Stored entries:
----

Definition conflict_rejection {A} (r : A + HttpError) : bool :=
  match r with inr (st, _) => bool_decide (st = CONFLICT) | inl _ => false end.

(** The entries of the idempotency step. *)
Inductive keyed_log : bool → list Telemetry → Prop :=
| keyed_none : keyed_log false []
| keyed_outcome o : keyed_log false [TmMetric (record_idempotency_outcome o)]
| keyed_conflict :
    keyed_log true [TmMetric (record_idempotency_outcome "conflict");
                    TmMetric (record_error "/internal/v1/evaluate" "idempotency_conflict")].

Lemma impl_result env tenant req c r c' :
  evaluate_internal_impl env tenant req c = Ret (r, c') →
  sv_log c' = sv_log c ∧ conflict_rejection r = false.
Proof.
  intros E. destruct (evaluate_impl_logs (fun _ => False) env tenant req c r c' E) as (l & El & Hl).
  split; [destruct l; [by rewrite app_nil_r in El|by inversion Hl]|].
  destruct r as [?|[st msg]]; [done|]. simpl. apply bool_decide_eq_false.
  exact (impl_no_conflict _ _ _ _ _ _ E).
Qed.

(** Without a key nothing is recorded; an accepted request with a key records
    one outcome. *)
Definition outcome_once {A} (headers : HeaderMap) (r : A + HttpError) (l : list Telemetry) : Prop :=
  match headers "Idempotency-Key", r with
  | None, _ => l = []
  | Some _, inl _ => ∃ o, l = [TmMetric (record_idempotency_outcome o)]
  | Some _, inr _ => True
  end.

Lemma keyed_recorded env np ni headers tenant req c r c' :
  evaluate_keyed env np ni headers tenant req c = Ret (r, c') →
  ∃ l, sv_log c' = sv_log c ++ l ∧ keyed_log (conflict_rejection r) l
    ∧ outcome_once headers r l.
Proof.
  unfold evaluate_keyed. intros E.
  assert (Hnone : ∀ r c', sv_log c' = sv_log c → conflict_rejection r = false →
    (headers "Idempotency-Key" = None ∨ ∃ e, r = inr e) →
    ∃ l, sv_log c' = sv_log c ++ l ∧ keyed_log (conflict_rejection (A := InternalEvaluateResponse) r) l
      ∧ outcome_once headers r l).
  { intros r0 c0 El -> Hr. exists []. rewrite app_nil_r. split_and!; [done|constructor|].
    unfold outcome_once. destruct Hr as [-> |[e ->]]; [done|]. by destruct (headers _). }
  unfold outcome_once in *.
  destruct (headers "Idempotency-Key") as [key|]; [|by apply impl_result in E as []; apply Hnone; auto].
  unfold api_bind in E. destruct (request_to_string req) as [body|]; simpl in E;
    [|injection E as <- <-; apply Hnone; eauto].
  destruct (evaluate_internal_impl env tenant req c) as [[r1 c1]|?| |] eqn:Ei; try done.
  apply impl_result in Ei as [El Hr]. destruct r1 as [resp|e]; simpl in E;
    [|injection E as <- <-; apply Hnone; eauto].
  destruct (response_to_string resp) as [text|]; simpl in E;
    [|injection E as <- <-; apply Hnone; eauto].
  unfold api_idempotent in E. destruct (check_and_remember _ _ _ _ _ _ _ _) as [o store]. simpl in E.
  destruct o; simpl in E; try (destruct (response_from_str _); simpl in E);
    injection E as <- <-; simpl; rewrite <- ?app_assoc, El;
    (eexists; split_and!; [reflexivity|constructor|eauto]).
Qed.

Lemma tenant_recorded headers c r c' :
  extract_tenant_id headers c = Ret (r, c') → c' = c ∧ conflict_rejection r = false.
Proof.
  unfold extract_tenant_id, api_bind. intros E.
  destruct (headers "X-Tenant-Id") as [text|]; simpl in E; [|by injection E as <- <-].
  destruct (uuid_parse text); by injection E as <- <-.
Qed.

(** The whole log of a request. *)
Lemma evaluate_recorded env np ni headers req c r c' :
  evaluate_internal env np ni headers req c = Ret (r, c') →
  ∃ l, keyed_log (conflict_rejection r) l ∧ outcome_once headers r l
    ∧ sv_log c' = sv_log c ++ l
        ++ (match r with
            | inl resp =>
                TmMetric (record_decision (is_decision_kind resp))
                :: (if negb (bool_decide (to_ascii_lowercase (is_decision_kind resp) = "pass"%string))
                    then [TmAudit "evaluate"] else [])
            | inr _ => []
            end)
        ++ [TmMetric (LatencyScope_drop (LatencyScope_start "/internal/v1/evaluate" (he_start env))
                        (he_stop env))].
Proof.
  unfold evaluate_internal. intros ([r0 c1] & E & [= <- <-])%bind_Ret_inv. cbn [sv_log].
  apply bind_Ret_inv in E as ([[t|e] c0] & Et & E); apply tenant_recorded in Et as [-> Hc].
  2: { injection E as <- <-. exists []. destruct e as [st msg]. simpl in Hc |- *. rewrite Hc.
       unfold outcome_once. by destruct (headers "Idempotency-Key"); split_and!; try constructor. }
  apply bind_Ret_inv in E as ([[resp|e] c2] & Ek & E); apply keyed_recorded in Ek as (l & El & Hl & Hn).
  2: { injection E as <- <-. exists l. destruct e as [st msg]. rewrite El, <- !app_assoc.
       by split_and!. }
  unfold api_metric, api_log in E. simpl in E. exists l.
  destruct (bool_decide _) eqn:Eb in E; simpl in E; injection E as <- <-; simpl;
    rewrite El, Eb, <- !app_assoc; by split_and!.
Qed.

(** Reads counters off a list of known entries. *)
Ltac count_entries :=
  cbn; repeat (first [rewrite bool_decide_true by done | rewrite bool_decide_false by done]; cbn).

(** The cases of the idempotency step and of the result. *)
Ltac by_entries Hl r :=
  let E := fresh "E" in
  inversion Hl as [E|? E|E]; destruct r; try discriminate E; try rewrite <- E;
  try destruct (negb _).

----

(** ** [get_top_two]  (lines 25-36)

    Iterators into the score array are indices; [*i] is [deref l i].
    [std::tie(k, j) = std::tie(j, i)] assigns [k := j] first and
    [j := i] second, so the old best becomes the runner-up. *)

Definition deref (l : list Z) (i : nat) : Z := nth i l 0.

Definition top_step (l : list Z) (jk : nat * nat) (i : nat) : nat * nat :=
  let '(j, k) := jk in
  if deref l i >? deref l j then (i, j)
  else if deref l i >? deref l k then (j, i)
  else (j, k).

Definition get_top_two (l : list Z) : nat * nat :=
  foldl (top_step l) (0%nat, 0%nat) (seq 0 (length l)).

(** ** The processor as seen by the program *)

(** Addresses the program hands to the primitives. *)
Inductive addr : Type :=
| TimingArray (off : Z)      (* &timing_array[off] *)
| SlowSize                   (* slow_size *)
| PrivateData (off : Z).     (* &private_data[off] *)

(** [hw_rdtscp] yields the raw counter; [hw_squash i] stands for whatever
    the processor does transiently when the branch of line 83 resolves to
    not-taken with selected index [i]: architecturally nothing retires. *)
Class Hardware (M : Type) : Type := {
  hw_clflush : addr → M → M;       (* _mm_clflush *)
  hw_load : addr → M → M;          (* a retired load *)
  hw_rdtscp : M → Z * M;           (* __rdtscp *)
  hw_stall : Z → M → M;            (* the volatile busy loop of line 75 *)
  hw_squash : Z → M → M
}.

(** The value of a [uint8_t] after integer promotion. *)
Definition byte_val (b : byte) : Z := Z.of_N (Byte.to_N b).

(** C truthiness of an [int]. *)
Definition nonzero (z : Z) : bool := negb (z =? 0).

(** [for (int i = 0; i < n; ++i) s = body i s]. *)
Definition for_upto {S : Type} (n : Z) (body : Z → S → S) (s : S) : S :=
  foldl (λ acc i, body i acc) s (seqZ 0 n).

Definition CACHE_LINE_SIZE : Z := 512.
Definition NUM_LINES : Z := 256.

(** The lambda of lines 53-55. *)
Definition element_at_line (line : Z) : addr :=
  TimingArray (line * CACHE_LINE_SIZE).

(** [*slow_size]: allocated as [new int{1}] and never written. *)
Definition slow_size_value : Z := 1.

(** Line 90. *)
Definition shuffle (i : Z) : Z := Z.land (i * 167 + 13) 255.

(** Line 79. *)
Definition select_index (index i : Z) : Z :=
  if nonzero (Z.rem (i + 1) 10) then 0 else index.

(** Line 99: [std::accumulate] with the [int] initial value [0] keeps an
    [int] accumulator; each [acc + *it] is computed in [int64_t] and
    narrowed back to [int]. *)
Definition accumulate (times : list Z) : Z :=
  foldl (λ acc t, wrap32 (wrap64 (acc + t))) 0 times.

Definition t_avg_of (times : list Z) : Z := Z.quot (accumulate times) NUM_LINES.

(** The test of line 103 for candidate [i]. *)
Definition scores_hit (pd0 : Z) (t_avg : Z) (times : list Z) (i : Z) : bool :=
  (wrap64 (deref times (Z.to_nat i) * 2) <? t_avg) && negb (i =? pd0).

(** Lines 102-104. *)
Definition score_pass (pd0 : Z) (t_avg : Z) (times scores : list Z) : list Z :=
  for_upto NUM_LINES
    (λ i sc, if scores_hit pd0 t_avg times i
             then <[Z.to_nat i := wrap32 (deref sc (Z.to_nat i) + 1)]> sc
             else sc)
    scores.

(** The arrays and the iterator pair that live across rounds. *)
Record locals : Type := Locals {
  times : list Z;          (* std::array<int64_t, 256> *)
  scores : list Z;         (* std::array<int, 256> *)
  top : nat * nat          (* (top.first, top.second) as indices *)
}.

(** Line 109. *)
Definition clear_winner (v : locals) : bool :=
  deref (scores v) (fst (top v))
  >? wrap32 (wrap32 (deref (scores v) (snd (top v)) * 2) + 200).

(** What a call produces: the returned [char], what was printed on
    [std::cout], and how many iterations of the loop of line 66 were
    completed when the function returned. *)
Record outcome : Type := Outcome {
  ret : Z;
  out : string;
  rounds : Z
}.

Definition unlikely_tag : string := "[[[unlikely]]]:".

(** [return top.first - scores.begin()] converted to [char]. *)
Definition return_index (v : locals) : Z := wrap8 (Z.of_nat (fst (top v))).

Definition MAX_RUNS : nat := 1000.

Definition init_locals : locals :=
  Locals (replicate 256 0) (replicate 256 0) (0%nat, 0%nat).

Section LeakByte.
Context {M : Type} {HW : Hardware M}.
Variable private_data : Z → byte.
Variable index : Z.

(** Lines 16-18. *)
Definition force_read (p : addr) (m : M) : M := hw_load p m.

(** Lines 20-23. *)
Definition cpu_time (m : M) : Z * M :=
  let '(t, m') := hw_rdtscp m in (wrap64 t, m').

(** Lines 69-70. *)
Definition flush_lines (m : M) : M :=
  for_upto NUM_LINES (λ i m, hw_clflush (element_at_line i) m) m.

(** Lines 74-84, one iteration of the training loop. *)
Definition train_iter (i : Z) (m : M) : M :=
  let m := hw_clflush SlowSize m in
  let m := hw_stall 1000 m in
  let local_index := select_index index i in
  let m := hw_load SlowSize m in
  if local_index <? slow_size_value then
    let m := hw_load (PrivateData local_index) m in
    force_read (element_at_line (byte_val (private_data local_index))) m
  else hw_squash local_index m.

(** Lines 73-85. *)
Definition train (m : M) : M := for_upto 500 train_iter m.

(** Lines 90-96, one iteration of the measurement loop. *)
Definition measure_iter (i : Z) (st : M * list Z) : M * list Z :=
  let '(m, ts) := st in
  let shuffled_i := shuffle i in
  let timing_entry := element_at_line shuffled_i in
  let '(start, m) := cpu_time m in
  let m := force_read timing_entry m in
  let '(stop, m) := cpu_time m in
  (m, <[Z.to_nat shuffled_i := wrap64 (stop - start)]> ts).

----

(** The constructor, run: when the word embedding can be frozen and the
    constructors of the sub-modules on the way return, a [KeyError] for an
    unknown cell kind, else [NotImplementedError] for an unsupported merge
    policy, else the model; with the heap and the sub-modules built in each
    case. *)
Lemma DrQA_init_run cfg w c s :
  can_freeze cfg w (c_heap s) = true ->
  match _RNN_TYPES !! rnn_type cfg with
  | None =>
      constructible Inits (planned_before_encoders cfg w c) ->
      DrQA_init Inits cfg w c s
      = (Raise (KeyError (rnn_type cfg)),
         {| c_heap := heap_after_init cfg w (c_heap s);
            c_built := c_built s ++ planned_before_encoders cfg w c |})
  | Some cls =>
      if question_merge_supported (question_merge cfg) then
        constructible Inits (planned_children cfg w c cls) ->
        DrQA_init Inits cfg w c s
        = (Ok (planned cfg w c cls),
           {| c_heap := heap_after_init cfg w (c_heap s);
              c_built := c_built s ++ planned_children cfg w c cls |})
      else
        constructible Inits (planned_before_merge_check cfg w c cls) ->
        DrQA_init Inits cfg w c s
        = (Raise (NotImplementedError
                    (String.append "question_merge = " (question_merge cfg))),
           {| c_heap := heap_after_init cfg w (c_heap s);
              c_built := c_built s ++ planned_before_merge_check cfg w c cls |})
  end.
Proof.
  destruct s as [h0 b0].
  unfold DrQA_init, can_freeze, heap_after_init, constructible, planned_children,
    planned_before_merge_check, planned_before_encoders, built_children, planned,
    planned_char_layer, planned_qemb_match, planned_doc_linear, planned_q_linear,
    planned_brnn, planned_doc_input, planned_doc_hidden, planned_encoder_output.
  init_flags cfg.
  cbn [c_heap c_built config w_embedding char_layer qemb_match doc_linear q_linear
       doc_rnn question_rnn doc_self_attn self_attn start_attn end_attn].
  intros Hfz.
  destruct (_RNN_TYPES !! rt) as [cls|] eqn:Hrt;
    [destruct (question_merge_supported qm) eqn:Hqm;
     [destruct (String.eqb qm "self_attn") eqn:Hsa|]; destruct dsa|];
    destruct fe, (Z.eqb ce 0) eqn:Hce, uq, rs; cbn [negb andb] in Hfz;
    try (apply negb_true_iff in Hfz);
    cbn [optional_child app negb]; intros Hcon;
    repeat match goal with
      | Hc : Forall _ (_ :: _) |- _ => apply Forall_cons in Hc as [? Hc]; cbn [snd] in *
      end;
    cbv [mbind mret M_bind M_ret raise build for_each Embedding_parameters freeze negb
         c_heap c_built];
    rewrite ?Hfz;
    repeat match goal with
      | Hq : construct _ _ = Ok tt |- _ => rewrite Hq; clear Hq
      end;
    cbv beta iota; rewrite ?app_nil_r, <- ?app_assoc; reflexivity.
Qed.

----

Send back an exact copy of only the lines from the line with "if nonzero (Z.rem" up to and including the line with "(λ i sc, if scores_hit pd0 t_avg times i" in the data above.

• [TASK OUTPUT]
  if nonzero (Z.rem (i + 1) 10) then 0 else index.

(** Line 99: [std::accumulate] with the [int] initial value [0] keeps an
    [int] accumulator; each [acc + *it] is computed in [int64_t] and
    narrowed back to [int]. *)
Definition accumulate (times : list Z) : Z :=
  foldl (λ acc t, wrap32 (wrap64 (acc + t))) 0 times.

Definition t_avg_of (times : list Z) : Z := Z.quot (accumulate times) NUM_LINES.

(** The test of line 103 for candidate [i]. *)
Definition scores_hit (pd0 : Z) (t_avg : Z) (times : list Z) (i : Z) : bool :=
  (wrap64 (deref times (Z.to_nat i) * 2) <? t_avg) && negb (i =? pd0).

(** Lines 102-104. *)
Definition score_pass (pd0 : Z) (t_avg : Z) (times scores : list Z) : list Z :=
  for_upto NUM_LINES
    (λ i sc, if scores_hit pd0 t_avg times i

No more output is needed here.